**What to produce**
Provide again, from the entries below, every line from the one containing "(VObject json), s2)" through the one containing "let h := self_heap", exactly as written, and no other line.

**Dataset**
---*---

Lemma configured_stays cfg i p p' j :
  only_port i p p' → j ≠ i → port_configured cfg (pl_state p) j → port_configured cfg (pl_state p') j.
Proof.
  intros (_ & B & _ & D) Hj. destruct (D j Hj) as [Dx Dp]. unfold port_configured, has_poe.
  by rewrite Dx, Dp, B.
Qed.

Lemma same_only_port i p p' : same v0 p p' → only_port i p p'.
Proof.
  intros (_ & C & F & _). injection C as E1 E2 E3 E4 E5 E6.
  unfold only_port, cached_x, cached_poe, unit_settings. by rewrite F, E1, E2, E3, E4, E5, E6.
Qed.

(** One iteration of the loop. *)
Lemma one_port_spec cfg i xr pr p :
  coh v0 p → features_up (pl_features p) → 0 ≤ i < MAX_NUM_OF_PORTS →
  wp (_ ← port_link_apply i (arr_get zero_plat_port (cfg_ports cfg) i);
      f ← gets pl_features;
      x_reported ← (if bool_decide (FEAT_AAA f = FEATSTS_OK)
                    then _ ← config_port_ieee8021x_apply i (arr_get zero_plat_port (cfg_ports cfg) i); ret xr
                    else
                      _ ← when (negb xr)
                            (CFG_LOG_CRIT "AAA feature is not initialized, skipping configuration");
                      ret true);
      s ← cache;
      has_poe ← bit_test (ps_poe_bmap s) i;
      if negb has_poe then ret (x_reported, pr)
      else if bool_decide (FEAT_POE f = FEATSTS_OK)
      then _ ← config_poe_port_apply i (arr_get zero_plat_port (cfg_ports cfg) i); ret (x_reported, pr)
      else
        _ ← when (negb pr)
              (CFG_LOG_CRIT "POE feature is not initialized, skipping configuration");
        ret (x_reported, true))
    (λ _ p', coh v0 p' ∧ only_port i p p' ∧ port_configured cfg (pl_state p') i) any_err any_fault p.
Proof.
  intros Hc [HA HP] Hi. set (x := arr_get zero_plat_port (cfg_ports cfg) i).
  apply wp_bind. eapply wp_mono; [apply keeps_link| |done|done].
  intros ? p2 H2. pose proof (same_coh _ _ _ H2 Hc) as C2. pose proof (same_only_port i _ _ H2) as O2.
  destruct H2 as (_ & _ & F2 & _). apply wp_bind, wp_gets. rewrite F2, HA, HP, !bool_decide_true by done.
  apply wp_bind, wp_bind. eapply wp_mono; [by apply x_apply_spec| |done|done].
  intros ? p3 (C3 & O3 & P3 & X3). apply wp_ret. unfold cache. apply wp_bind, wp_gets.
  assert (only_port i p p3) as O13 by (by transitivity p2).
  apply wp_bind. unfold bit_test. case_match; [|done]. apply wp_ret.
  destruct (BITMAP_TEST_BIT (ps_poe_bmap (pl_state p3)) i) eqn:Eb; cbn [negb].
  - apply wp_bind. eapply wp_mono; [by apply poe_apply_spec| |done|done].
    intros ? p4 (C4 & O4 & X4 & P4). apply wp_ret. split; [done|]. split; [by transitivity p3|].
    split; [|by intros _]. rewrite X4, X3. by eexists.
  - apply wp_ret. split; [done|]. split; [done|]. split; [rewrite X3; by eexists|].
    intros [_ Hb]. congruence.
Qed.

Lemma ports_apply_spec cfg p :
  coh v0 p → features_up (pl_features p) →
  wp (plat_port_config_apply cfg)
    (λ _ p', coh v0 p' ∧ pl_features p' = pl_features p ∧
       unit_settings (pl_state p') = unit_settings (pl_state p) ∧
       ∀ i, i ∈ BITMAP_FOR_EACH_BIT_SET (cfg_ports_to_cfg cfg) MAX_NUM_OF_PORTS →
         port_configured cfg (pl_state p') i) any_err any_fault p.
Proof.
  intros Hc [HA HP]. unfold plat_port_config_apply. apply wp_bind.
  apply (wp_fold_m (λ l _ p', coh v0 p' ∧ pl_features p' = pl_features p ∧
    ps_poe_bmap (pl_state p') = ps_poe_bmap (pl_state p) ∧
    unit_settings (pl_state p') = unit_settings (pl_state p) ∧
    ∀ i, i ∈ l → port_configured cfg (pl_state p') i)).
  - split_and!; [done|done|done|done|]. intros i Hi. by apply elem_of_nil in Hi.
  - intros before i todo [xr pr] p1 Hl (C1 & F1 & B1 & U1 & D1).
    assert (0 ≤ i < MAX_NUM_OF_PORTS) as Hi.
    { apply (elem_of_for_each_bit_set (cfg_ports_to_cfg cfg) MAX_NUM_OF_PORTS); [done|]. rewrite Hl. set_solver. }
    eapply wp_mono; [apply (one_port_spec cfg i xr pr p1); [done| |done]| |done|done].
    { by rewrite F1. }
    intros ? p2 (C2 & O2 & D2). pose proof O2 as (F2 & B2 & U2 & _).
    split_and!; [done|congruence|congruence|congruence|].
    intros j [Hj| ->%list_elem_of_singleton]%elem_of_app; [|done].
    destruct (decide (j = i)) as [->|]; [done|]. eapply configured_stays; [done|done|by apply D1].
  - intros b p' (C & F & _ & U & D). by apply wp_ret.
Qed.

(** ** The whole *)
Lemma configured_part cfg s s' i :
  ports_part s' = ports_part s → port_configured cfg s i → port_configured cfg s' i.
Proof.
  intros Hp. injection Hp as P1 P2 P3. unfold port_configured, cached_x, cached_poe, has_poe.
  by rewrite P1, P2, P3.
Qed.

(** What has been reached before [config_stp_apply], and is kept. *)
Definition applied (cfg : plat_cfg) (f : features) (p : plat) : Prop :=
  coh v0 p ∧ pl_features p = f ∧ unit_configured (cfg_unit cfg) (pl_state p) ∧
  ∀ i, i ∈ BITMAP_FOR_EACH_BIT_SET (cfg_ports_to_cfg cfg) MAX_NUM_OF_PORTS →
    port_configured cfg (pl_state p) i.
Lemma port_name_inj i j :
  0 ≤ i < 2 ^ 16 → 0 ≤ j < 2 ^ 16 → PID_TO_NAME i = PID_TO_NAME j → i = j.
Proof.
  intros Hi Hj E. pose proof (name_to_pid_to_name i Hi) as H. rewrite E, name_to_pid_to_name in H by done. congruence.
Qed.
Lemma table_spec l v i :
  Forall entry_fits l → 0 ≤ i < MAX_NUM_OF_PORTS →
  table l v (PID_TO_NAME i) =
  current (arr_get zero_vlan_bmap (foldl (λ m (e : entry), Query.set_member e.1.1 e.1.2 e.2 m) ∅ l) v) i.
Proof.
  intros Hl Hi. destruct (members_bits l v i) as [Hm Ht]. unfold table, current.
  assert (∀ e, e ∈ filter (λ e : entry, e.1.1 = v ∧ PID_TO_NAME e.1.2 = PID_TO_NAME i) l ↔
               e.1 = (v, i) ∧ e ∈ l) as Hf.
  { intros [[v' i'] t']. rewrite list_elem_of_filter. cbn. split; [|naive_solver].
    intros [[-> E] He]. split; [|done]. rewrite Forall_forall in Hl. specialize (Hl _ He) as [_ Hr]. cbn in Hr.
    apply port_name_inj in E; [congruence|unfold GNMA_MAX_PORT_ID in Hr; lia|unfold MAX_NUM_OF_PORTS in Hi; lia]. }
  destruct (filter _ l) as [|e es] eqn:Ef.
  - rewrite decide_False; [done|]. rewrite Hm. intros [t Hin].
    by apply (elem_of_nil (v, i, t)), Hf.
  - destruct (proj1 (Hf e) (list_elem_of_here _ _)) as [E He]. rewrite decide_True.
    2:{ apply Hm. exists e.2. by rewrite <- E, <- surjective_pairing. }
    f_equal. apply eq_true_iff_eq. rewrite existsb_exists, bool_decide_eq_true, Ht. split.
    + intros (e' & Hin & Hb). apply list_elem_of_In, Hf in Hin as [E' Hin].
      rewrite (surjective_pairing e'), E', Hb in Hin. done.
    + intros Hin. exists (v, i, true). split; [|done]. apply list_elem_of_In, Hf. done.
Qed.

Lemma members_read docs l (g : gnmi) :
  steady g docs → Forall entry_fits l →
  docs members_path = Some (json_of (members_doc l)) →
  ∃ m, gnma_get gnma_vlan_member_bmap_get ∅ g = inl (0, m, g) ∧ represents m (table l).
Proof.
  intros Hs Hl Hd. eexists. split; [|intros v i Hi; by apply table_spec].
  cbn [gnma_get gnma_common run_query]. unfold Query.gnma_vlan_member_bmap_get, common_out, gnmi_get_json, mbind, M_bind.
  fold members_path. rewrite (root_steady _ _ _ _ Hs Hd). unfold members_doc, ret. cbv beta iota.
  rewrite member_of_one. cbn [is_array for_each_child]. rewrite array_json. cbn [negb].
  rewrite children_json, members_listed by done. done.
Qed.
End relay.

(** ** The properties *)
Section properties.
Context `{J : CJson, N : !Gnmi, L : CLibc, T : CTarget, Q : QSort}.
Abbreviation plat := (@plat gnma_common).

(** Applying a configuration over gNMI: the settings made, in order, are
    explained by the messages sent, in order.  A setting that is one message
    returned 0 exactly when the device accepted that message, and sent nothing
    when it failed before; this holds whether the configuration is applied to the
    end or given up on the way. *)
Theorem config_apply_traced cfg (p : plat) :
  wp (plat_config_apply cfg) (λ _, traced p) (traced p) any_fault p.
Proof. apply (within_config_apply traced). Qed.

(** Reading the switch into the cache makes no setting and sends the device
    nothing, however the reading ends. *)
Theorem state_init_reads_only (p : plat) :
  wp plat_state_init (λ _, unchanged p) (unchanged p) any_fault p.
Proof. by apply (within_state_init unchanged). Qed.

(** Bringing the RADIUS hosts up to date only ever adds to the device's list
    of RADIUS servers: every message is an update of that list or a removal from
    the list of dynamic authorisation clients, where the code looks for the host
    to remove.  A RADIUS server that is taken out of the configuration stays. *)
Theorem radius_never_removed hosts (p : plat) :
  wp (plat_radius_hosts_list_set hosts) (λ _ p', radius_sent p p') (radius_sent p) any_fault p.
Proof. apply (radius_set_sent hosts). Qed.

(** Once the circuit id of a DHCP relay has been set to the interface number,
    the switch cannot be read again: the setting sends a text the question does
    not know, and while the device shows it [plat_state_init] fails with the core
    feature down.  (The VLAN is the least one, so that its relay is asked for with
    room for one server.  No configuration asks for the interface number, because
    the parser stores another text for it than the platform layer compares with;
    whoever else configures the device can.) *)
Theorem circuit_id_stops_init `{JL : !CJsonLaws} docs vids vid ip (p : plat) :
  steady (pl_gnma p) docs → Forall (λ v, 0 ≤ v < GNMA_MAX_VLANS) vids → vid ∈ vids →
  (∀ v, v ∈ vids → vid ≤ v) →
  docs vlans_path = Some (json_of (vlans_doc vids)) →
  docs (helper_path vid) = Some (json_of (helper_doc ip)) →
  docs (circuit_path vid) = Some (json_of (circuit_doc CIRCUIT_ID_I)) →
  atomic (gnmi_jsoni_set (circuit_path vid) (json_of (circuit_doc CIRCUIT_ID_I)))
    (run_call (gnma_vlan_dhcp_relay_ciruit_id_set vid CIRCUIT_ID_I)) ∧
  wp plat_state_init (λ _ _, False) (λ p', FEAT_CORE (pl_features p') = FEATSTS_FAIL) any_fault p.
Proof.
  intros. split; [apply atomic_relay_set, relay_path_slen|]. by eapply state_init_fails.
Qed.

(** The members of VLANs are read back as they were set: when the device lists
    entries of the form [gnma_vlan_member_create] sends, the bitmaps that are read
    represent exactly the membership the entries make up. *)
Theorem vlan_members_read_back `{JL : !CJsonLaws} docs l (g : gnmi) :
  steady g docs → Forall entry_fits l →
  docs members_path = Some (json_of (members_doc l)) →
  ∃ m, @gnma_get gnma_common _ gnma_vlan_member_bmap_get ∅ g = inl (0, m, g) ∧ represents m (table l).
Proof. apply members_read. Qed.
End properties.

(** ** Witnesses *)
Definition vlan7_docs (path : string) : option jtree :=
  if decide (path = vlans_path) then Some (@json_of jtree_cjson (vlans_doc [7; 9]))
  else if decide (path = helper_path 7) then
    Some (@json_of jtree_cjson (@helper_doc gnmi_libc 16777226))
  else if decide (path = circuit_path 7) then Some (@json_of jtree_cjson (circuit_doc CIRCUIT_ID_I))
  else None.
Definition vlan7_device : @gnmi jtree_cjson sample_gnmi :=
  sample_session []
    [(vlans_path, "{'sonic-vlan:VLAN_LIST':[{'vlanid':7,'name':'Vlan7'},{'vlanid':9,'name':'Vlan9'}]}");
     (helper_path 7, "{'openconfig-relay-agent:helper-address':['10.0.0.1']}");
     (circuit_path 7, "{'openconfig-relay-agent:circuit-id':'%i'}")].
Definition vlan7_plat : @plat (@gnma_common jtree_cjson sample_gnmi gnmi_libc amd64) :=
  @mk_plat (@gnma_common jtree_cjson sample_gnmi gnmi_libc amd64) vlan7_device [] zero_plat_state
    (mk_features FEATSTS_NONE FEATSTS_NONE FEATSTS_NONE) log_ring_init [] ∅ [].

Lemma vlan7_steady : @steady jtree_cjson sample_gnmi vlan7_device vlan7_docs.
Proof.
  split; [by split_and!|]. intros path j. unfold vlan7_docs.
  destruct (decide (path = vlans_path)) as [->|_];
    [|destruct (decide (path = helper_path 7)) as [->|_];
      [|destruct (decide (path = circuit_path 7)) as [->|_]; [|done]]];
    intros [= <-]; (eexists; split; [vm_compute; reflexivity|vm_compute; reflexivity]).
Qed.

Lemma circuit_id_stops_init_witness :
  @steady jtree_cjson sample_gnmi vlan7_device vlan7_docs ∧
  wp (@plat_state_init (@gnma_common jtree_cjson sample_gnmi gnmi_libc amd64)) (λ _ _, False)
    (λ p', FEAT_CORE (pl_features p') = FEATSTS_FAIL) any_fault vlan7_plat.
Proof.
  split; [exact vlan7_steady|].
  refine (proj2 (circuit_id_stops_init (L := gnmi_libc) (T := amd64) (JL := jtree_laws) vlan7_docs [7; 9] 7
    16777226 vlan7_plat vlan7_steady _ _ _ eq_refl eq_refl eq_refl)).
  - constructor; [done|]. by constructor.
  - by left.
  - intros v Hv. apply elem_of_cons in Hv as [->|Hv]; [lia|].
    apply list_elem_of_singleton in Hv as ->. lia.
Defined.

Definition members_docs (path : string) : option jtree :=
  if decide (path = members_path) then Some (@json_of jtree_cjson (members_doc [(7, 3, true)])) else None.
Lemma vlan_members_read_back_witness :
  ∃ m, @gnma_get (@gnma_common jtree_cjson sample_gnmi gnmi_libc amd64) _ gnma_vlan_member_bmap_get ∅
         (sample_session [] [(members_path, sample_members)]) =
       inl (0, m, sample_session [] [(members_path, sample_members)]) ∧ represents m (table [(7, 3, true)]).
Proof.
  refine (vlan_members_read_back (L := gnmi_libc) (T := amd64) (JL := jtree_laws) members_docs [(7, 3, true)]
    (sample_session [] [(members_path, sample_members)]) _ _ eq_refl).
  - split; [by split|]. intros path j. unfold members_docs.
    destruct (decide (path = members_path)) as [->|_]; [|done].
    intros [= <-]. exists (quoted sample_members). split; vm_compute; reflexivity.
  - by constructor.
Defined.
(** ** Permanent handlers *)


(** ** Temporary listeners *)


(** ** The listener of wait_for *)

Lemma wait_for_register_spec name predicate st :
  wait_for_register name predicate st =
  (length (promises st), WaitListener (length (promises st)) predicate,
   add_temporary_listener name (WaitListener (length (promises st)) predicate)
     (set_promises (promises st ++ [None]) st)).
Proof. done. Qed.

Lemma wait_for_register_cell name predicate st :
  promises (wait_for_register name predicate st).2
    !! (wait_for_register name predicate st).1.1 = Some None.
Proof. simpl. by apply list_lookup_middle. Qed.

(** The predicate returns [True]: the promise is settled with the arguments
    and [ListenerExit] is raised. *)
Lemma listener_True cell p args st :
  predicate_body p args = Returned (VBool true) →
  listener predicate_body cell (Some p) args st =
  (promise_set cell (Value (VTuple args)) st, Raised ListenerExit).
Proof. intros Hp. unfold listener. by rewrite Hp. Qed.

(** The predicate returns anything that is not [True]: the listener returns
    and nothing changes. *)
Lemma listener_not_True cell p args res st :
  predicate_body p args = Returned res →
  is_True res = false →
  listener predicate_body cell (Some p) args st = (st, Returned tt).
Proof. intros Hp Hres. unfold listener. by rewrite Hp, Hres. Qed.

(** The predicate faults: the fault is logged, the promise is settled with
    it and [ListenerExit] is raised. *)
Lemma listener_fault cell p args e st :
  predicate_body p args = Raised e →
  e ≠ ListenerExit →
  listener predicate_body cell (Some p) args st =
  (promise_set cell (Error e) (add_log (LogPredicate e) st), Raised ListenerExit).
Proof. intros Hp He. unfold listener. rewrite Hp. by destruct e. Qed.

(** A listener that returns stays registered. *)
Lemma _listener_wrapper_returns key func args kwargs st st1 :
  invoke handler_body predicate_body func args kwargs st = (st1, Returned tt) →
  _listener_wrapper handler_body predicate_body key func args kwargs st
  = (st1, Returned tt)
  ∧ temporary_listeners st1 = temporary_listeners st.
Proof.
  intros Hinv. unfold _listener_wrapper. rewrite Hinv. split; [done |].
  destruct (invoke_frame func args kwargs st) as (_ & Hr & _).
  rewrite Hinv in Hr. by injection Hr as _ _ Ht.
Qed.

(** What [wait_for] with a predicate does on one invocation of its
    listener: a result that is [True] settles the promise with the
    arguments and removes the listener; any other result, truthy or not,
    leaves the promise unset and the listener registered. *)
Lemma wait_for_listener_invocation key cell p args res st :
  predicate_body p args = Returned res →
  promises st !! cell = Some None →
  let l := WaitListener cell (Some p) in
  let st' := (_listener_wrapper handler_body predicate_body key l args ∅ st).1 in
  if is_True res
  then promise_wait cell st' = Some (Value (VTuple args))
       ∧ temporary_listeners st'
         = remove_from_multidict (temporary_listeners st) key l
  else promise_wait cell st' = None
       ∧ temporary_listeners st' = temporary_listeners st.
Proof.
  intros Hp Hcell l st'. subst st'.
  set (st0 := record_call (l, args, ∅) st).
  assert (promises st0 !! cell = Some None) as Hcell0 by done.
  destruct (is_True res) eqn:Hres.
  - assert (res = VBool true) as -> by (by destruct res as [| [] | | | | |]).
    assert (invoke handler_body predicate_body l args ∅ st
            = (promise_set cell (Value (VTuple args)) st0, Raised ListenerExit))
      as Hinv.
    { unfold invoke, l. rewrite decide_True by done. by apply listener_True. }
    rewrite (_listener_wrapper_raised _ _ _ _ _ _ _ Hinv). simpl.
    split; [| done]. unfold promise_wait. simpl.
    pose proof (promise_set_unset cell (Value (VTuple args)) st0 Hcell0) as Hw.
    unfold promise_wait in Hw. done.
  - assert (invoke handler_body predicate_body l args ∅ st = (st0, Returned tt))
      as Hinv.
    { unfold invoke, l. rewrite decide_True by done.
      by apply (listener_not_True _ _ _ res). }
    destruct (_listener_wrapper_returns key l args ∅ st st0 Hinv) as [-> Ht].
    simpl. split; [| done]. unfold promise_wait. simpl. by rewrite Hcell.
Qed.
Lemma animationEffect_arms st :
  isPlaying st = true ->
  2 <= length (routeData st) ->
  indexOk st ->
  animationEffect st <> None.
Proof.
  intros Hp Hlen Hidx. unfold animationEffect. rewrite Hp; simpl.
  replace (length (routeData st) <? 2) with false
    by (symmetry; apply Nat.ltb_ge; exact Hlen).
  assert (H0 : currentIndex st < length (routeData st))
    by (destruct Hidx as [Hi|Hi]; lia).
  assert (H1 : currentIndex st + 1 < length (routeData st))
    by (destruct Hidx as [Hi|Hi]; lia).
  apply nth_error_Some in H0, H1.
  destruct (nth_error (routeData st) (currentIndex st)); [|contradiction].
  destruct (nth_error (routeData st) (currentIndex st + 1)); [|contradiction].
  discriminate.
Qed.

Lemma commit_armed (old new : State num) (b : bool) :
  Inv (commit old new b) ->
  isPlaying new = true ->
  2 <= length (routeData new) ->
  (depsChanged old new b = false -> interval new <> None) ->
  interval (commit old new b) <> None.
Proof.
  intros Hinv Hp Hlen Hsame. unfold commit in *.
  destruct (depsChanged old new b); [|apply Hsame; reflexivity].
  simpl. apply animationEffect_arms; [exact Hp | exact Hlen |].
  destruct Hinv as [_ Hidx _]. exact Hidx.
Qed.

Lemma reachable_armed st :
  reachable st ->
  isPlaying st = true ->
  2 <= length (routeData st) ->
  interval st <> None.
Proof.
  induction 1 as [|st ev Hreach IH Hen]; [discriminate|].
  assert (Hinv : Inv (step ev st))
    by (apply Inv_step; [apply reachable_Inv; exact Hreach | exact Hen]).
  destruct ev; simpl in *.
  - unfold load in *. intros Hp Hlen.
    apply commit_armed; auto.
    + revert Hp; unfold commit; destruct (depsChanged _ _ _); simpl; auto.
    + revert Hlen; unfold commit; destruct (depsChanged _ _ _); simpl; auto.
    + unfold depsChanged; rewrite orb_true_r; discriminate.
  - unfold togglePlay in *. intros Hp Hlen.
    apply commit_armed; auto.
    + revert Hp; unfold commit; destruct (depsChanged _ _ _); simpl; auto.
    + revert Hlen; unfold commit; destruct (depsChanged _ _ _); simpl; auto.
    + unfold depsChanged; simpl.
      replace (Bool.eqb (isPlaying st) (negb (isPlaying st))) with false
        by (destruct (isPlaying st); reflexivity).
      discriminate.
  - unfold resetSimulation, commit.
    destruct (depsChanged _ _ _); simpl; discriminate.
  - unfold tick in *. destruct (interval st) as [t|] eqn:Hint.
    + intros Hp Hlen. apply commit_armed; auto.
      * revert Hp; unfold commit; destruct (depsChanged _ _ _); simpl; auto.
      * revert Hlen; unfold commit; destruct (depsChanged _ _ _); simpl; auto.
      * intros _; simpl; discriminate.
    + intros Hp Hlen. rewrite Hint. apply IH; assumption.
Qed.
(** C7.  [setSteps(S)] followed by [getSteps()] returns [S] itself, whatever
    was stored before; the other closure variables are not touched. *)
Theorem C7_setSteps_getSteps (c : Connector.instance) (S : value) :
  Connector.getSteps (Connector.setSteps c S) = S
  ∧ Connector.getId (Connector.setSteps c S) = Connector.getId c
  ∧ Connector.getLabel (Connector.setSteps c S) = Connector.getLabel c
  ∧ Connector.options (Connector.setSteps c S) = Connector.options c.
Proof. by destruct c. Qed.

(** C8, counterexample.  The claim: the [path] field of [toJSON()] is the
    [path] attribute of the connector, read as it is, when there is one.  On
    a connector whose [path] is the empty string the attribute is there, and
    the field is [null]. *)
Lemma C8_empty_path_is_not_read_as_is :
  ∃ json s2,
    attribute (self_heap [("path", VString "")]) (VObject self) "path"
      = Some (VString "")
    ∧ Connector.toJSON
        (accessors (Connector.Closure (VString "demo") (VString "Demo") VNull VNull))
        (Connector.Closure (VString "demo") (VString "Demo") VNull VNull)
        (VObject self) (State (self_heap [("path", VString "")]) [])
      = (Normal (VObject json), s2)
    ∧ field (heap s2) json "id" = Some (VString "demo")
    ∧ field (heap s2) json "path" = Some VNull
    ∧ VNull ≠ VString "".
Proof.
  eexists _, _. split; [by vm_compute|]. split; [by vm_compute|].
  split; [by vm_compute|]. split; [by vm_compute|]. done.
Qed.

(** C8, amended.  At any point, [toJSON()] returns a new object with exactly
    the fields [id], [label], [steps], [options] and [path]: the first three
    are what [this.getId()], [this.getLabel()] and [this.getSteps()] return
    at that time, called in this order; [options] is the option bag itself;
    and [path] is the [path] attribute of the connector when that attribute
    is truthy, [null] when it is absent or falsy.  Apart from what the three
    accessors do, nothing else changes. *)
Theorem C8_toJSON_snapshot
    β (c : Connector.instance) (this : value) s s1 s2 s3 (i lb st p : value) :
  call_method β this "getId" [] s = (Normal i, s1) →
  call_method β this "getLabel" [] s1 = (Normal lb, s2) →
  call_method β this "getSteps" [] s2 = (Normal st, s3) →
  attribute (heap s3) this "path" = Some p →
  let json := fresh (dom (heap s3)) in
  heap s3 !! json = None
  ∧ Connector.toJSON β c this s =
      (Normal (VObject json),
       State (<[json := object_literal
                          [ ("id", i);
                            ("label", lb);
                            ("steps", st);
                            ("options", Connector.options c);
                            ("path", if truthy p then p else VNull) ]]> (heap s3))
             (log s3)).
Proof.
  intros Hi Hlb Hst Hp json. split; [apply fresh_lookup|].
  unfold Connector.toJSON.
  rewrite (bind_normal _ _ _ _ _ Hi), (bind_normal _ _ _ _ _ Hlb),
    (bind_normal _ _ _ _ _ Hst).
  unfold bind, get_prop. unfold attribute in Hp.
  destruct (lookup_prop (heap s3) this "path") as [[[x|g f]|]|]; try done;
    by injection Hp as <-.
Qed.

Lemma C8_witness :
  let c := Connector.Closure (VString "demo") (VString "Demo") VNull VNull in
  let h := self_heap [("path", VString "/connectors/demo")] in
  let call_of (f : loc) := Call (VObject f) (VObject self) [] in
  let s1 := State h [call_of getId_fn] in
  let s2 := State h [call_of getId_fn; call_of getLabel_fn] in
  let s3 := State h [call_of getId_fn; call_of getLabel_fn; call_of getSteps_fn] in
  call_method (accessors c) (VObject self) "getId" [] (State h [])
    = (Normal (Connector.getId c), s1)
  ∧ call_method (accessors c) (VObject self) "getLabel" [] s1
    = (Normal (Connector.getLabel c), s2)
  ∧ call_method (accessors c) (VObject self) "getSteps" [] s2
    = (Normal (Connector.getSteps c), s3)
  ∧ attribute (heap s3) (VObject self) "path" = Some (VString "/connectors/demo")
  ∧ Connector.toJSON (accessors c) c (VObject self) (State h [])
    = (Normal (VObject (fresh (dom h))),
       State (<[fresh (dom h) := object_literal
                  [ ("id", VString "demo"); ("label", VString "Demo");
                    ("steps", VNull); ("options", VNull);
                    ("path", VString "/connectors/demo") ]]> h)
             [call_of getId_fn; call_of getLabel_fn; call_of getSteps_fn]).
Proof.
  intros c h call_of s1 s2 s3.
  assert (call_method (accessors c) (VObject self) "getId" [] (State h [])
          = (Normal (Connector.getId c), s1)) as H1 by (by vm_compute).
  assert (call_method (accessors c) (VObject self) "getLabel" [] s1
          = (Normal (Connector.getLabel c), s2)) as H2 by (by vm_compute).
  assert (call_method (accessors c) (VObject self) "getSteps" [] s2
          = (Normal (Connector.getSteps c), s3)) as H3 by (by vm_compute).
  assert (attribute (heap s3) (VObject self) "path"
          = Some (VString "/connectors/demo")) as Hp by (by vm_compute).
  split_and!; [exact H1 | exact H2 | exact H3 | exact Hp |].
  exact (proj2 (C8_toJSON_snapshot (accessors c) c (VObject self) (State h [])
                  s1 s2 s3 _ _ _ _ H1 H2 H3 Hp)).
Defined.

---*---

**Reply to the exercise**
      = (Normal (VObject json), s2)
    ∧ field (heap s2) json "id" = Some (VString "demo")
    ∧ field (heap s2) json "path" = Some VNull
    ∧ VNull ≠ VString "".
Proof.
  eexists _, _. split; [by vm_compute|]. split; [by vm_compute|].
  split; [by vm_compute|]. split; [by vm_compute|]. done.
Qed.

(** C8, amended.  At any point, [toJSON()] returns a new object with exactly
    the fields [id], [label], [steps], [options] and [path]: the first three
    are what [this.getId()], [this.getLabel()] and [this.getSteps()] return
    at that time, called in this order; [options] is the option bag itself;
    and [path] is the [path] attribute of the connector when that attribute
    is truthy, [null] when it is absent or falsy.  Apart from what the three
    accessors do, nothing else changes. *)
Theorem C8_toJSON_snapshot
    β (c : Connector.instance) (this : value) s s1 s2 s3 (i lb st p : value) :
  call_method β this "getId" [] s = (Normal i, s1) →
  call_method β this "getLabel" [] s1 = (Normal lb, s2) →
  call_method β this "getSteps" [] s2 = (Normal st, s3) →
  attribute (heap s3) this "path" = Some p →
  let json := fresh (dom (heap s3)) in
  heap s3 !! json = None
  ∧ Connector.toJSON β c this s =
      (Normal (VObject json),
       State (<[json := object_literal
                          [ ("id", i);
                            ("label", lb);
                            ("steps", st);
                            ("options", Connector.options c);
                            ("path", if truthy p then p else VNull) ]]> (heap s3))
             (log s3)).
Proof.
  intros Hi Hlb Hst Hp json. split; [apply fresh_lookup|].
  unfold Connector.toJSON.
  rewrite (bind_normal _ _ _ _ _ Hi), (bind_normal _ _ _ _ _ Hlb),
    (bind_normal _ _ _ _ _ Hst).
  unfold bind, get_prop. unfold attribute in Hp.
  destruct (lookup_prop (heap s3) this "path") as [[[x|g f]|]|]; try done;
    by injection Hp as <-.
Qed.

Lemma C8_witness :
  let c := Connector.Closure (VString "demo") (VString "Demo") VNull VNull in
  let h := self_heap [("path", VString "/connectors/demo")] in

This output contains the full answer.